> Brief:
Your answer must be the records below, reproduced exactly.

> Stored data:

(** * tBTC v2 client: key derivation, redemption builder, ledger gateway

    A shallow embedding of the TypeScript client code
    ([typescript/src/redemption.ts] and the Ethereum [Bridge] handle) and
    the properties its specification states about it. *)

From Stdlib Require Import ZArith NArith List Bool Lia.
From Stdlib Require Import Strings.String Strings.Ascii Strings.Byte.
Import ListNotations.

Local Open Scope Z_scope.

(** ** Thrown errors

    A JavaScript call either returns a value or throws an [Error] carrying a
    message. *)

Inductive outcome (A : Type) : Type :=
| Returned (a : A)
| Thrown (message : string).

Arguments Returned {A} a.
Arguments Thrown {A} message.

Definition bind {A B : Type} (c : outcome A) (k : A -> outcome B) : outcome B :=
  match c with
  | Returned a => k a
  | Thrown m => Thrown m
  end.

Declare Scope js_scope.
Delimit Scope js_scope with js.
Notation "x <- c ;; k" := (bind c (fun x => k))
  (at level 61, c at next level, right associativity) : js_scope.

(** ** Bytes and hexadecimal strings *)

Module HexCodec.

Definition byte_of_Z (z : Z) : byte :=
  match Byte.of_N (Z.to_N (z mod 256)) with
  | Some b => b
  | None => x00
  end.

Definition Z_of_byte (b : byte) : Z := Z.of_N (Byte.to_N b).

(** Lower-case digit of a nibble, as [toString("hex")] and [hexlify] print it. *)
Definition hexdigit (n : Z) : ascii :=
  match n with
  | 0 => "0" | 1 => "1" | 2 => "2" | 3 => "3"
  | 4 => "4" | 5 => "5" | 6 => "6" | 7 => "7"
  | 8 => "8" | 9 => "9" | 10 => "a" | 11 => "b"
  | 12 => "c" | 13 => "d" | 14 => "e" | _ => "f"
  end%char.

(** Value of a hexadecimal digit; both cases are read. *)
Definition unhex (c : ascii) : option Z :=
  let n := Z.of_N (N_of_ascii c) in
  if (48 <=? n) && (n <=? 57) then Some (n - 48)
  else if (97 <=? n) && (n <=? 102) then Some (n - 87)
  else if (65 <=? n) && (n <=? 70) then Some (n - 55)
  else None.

> Your solution:
(** * tBTC v2 client: key derivation, redemption builder, ledger gateway

    A shallow embedding of the TypeScript client code
    ([typescript/src/redemption.ts] and the Ethereum [Bridge] handle) and
    the properties its specification states about it. *)

From Stdlib Require Import ZArith NArith List Bool Lia.
From Stdlib Require Import Strings.String Strings.Ascii Strings.Byte.
Import ListNotations.

Local Open Scope Z_scope.

(** ** Thrown errors

    A JavaScript call either returns a value or throws an [Error] carrying a
    message. *)

Inductive outcome (A : Type) : Type :=
| Returned (a : A)
| Thrown (message : string).

Arguments Returned {A} a.
Arguments Thrown {A} message.

Definition bind {A B : Type} (c : outcome A) (k : A -> outcome B) : outcome B :=
  match c with
  | Returned a => k a
  | Thrown m => Thrown m
  end.

Declare Scope js_scope.
Delimit Scope js_scope with js.
Notation "x <- c ;; k" := (bind c (fun x => k))
  (at level 61, c at next level, right associativity) : js_scope.

(** ** Bytes and hexadecimal strings *)

Module HexCodec.

Definition byte_of_Z (z : Z) : byte :=
  match Byte.of_N (Z.to_N (z mod 256)) with
  | Some b => b
  | None => x00
  end.

Definition Z_of_byte (b : byte) : Z := Z.of_N (Byte.to_N b).

(** Lower-case digit of a nibble, as [toString("hex")] and [hexlify] print it. *)
Definition hexdigit (n : Z) : ascii :=
  match n with
  | 0 => "0" | 1 => "1" | 2 => "2" | 3 => "3"
  | 4 => "4" | 5 => "5" | 6 => "6" | 7 => "7"
  | 8 => "8" | 9 => "9" | 10 => "a" | 11 => "b"
  | 12 => "c" | 13 => "d" | 14 => "e" | _ => "f"
  end%char.

(** Value of a hexadecimal digit; both cases are read. *)
Definition unhex (c : ascii) : option Z :=
  let n := Z.of_N (N_of_ascii c) in
  if (48 <=? n) && (n <=? 57) then Some (n - 48)
  else if (97 <=? n) && (n <=? 102) then Some (n - 87)
  else if (65 <=? n) && (n <=? 70) then Some (n - 55)
  else None.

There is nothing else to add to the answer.